■ Work item
Below are some records. Reproduce them exactly from their first line through the line with "(avatars s !! avatar pl = None", inclusive.

■ Supplied data
• • • •

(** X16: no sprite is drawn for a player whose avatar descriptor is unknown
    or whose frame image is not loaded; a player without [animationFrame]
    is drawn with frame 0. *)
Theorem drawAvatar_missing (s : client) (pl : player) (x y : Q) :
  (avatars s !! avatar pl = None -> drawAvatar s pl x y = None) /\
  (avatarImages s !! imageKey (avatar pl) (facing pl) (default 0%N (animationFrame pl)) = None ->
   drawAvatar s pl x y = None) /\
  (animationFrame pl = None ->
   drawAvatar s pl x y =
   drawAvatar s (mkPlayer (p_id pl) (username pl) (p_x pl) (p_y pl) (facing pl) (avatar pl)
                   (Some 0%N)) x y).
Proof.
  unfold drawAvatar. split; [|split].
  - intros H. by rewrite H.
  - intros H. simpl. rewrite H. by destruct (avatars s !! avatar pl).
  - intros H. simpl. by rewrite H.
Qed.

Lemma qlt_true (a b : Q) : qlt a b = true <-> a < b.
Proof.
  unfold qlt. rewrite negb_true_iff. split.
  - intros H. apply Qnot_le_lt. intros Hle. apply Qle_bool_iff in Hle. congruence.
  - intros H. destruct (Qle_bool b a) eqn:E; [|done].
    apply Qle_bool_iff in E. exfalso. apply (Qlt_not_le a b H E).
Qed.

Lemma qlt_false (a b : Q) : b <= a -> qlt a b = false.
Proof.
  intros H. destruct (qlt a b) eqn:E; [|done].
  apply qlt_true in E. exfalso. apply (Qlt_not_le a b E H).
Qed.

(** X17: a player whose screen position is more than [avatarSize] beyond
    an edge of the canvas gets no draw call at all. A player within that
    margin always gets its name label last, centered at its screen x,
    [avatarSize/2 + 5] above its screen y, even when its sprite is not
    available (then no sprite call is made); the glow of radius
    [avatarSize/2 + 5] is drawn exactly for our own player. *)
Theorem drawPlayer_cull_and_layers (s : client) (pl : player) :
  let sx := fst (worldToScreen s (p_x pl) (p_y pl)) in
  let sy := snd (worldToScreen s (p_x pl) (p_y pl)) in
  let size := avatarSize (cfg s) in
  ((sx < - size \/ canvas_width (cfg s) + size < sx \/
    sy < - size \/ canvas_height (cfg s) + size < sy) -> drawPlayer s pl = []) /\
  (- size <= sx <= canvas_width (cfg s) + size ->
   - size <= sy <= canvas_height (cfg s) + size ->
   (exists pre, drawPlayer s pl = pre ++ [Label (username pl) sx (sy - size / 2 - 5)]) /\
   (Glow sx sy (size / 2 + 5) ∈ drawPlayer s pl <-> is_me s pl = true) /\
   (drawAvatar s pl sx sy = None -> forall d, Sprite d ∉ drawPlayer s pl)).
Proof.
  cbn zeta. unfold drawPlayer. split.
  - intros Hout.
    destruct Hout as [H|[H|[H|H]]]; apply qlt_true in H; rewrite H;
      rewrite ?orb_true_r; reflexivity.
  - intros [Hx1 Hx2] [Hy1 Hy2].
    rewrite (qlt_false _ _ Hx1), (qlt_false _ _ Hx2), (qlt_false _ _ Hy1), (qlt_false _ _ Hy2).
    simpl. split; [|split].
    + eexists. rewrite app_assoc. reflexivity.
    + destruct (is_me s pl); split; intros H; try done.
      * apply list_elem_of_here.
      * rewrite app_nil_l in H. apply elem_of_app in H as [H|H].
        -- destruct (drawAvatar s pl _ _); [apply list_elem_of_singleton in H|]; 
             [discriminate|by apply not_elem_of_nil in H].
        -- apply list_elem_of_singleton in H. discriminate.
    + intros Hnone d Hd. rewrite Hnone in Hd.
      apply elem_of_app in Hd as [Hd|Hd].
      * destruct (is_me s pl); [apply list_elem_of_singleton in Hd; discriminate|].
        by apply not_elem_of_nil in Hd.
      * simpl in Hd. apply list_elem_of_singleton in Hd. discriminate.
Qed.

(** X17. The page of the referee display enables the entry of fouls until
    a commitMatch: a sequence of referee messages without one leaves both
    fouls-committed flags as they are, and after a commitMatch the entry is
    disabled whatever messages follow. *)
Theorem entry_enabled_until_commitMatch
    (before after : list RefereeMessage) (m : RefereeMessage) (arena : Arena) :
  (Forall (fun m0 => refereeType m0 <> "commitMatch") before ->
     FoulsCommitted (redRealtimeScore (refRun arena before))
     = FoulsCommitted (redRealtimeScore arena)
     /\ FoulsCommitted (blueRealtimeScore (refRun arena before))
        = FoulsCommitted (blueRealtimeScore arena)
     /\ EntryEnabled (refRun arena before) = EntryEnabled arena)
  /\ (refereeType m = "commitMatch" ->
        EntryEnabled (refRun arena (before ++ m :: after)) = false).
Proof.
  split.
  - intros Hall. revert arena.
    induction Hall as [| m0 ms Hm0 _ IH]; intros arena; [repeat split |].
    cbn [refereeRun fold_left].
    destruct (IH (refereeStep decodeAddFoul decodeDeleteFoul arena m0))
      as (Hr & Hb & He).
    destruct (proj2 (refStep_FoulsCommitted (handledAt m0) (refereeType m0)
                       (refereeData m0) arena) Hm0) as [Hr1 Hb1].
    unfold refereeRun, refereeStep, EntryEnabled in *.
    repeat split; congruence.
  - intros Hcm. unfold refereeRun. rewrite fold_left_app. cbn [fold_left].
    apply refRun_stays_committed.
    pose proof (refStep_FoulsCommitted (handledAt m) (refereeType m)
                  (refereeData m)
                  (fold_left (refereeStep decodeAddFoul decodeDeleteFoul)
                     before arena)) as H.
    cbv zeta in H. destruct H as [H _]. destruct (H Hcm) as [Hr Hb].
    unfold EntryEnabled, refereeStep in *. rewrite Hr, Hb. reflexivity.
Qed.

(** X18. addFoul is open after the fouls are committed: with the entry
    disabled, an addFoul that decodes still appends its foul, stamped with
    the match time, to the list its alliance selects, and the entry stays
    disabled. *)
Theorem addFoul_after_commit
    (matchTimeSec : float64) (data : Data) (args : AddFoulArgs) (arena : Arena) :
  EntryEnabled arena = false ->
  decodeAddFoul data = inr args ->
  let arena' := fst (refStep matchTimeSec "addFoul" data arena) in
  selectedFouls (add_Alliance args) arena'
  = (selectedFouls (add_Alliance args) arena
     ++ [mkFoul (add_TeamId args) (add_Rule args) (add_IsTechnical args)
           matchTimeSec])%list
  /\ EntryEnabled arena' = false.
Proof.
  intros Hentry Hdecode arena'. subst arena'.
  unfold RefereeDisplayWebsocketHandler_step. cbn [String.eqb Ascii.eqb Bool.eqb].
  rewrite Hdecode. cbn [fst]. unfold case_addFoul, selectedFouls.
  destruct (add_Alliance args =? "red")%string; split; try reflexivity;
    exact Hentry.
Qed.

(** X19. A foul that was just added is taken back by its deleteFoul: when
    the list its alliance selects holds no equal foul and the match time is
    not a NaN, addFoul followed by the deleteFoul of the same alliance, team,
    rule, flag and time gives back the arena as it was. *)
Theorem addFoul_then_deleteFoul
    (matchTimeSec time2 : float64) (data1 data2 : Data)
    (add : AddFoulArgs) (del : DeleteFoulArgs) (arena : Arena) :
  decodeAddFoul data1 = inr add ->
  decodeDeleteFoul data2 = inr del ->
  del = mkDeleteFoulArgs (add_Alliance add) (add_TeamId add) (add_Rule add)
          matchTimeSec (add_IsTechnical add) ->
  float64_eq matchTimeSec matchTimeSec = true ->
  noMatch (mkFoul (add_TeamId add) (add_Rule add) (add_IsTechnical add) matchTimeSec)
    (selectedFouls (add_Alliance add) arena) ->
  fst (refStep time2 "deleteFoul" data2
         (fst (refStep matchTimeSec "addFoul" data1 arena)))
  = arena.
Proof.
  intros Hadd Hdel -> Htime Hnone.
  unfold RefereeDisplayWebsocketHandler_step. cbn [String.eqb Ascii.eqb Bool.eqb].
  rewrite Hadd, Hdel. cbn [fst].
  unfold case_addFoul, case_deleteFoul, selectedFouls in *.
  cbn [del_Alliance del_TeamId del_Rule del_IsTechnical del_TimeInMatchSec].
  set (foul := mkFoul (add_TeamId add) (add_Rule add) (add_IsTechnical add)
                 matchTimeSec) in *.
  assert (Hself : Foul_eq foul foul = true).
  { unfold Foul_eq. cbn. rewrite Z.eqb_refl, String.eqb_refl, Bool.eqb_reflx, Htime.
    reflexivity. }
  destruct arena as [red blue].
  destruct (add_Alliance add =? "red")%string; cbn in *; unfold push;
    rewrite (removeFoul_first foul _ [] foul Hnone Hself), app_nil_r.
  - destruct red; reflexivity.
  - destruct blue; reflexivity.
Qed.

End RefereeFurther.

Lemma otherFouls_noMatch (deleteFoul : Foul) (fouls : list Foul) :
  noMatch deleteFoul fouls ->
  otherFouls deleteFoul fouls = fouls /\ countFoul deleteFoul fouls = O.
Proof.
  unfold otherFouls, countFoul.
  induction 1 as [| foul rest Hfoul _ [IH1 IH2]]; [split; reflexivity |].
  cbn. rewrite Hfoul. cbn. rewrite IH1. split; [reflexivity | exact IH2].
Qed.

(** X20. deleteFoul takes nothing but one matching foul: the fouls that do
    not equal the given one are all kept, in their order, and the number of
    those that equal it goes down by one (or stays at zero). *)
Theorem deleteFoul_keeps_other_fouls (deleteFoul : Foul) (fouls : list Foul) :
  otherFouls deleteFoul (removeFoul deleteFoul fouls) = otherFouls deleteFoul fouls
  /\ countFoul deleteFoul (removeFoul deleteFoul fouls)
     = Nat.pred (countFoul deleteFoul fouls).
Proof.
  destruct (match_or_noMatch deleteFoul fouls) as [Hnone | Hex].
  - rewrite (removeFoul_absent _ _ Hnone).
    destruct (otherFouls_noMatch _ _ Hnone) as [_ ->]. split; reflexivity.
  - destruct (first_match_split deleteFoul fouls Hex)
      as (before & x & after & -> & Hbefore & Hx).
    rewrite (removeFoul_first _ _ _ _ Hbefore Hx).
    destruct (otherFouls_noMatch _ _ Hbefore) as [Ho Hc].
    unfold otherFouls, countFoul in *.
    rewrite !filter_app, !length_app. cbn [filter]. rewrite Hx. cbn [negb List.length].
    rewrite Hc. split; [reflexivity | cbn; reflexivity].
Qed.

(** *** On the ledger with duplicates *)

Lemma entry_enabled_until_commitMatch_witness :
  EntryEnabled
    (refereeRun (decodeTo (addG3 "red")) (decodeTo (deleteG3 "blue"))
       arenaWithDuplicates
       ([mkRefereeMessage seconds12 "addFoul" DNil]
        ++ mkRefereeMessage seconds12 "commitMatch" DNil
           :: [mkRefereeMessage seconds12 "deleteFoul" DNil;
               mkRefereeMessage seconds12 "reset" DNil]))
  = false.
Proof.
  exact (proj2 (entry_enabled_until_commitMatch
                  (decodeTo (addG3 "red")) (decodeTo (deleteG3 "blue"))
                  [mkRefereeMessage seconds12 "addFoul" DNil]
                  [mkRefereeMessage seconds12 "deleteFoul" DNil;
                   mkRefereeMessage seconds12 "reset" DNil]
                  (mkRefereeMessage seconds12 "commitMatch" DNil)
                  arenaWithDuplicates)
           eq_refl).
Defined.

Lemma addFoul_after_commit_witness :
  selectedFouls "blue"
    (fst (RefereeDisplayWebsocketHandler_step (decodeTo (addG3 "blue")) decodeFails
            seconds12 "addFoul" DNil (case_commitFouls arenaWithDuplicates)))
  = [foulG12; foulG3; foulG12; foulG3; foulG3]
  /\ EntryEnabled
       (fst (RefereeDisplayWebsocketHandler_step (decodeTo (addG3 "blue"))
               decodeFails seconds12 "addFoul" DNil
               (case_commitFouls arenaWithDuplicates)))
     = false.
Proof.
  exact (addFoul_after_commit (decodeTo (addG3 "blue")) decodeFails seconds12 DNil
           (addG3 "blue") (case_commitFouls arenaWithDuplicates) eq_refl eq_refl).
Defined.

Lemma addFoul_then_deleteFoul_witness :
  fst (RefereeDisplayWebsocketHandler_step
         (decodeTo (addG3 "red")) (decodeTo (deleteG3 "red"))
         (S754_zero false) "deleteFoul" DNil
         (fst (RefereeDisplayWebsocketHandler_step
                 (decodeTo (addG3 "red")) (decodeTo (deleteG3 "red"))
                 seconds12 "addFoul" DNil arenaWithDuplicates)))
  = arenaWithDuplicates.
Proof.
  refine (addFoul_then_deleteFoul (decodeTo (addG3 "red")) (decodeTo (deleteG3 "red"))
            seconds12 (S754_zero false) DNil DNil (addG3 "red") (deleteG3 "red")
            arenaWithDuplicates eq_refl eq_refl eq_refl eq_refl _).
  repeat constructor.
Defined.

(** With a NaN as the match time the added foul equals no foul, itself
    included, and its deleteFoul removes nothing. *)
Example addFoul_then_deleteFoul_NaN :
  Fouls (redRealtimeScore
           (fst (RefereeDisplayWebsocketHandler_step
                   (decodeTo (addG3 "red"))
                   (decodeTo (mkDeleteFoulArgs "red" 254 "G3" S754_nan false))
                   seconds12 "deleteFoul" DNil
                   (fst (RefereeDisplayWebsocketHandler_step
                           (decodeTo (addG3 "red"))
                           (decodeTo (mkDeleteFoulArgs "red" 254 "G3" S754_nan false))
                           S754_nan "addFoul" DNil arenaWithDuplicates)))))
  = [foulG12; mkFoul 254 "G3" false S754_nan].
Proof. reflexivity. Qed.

• • • •

■ Task response
(** X16: no sprite is drawn for a player whose avatar descriptor is unknown
    or whose frame image is not loaded; a player without [animationFrame]
    is drawn with frame 0. *)
Theorem drawAvatar_missing (s : client) (pl : player) (x y : Q) :
  (avatars s !! avatar pl = None -> drawAvatar s pl x y = None) /\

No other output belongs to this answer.